→ **Entries supplied**:
(** Loading a file that no later segment can collide with. *)
Lemma LoadSegment_live nd d segs path bytes es :
  live nd d segs → in_dir_seg (mdir (nd_manager nd)) path = true → files d !! path = None →
  files d !! BloomPath path = None → holds bytes es →
  (∀ n, path_seq path = Some n → n < nextSeq (nd_manager nd)) →
  let d' := mkDisk (<[path := bytes]> (files d)) (sched d) in
  ∃ m', LoadSegment (nd_manager nd) path d' = ((m', Ok ()), d') ∧
    live (with_store m' (add_entries path es (nd_index nd)) nd) d' (<[path := es]> segs).
Proof.
  intros (Hn & [Hok Hdom Hsf Hi] & Hd) Hdir Hnew Hside Hh Hseq d'. set (m := nd_manager nd) in *.
  pose proof Hok as [(seg & b & Ha & Hl & Hat) Hnd Hf Hfr Hsq Hnm Hb].
  pose proof Hd as [Dp (k & Dk & Dl & Dm) Ds Dsd Db].
  destruct (proj1 (last_Some _ _) Hl) as [ps Hps]. set (act := f_path (seg_file seg)) in *.
  pose proof (in_dir_seg_suffix _ _ Hdir) as Hseg.
  assert (path ∉ paths m) as Hnot.
  { intros Hin. apply Dp in Hin as [_ [? E]]. by rewrite Hnew in E. }
  assert (∀ q, q ≠ path → files d' !! q = files d !! q) as Hsame by (intros q Hq; cbn; by rewrite lookup_insert_ne).
  assert (files d' !! path = Some bytes) as Hpath by (cbn; by rewrite lookup_insert_eq).
  set (m' := with_paths (ps ++ [path] ++ [act]) m).
  assert (LoadSegment m path d' = ((m', Ok ()), d')) as Hload.
  { unfold LoadSegment. rewrite Hl, Hps, length_app. cbn [length].
    replace (length ps + 1 - 1)%nat with (length ps) by lia. rewrite take_app_length. fold m'.
    cbn [bloomEnabled with_paths m']. destruct (bloomEnabled m); [|done]. io.
    unfold ReadBloom, os_Open. io. rewrite Hsame by (by apply bloom_ne_seg). rewrite Hside. by io. }
  assert (∀ p, p ∈ ps ++ [path] ++ [act] ↔ p = path ∨ p ∈ paths m) as Hin by (intros p; rewrite Hps; set_solver).
  assert (last (ps ++ [path] ++ [act]) = last (paths m)) as Hlast by (rewrite Hl, app_assoc; apply last_snoc).
  assert (seq_path (mdir m) k ≠ path) as Hkp by (intros <-; apply Hnot; by apply last_Some_elem_of).
  exists m'. split; [done|]. split; [done|]. split; [split|].
  - split; cbn [active paths nextSeq mdir blooms m' with_paths nd_manager with_store].
    + exists seg, b. rewrite Hlast. split; [done|]. split; [done|]. destruct Hat as (Hfile & Hrest).
      split; [|done]. rewrite Hsame; [done|]. fold act. intros E. apply Hnot. rewrite <- E. by apply last_Some_elem_of.
    + rewrite Hps in Hnd, Hnot. apply NoDup_app in Hnd as (Hn1 & Hn2 & _).
      apply NoDup_app. split; [done|]. split; [|apply NoDup_cons; split; [set_solver|apply NoDup_singleton]].
      intros x Hx. specialize (Hn2 x Hx). set_solver.
    + intros p [->|Hp]%Hin; [eauto|]. rewrite Hsame by (by intros ->). by apply Hf.
    + intros n Hr. destruct (Hfr n Hr) as [Hn1 Hn2].
      assert (seq_path (mdir m) n ≠ path) as Hne.
      { intros <-. specialize (Hseq n). rewrite path_seq_seq_path in Hseq by lia. specialize (Hseq eq_refl). lia. }
      split; [rewrite Hin; naive_solver|]. by rewrite Hsame.
    + done.
    + intros p [->|Hp]%Hin; [done|by apply Hnm].
    + intros p bf Hp. destruct (Hb p bf Hp) as (H1' & H2' & H3'). rewrite Hin, Hlast.
      split; [by right|]. split; [done|]. rewrite Hsame; [done|]. by intros ->.
  - intros p. cbn [paths m' with_paths nd_manager with_store]. rewrite Hin, <- Hdom.
    destruct (decide (p = path)) as [->|Hne]; [rewrite lookup_insert_eq; naive_solver|].
    rewrite lookup_insert_ne by done. naive_solver.
  - intros p es' Hp. destruct (decide (p = path)) as [->|Hne].
    + rewrite lookup_insert_eq in Hp. injection Hp as <-. eauto.
    + rewrite lookup_insert_ne in Hp by done. rewrite Hsame by done. by apply Hsf.
  - cbn [nd_index with_store]. eapply Represents_ext; [|by apply add_entries_represents]. intros [x p].
    rewrite elem_of_app, !elem_of_pairs_of. unfold tagged. rewrite list_elem_of_fmap.
    destruct (decide (p = path)) as [->|Hne].
    + rewrite lookup_insert_eq. assert (segs !! path = None) as Hnone.
      { destruct (segs !! path) eqn:E; [|done]. exfalso. apply Hnot, Hdom. eauto. }
      rewrite Hnone. naive_solver.
    + rewrite lookup_insert_ne by done. naive_solver.
  - cbn [nd_manager with_store]. split; cbn [paths mdir bloomEnabled blooms m' with_paths].
    + intros p. rewrite Hin, Dp. destruct (decide (p = path)) as [->|Hne]; [rewrite Hpath; naive_solver|].
      rewrite Hsame by done. naive_solver.
    + exists k. rewrite Hlast. split; [done|]. split; [done|]. rewrite Hsame; [done|]. by apply marker_ne_seg.
    + intros p n [->|Hp]%Hin Hpn; [|by eapply Ds]. specialize (Hseq n Hpn). lia.
    + intros p fb bf Hp Hfb Hr. rewrite Hsame in Hfb by (by apply bloom_ne_seg).
      assert (p ≠ path) as Hne by (intros ->; congruence).
      destruct (Dsd p fb bf Hp Hfb Hr) as (H1' & H2' & H3'). rewrite Hin, Hlast, Hsame by done. auto.
    + destruct Db as [?|[? Hno]]; [by left|right]. split; [done|]. intros p Hp.
      rewrite Hsame by (by apply bloom_ne_seg). by apply Hno.
Qed.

→ **Exercise prompt**: Output the lines of the records above exactly as they appear, from the line containing "let d' := mkDisk" through the line containing "intros (Hn &".

→ **Result**:
  let d' := mkDisk (<[path := bytes]> (files d)) (sched d) in
  ∃ m', LoadSegment (nd_manager nd) path d' = ((m', Ok ()), d') ∧
    live (with_store m' (add_entries path es (nd_index nd)) nd) d' (<[path := es]> segs).
Proof.
  intros (Hn & [Hok Hdom Hsf Hi] & Hd) Hdir Hnew Hside Hh Hseq d'. set (m := nd_manager nd) in *.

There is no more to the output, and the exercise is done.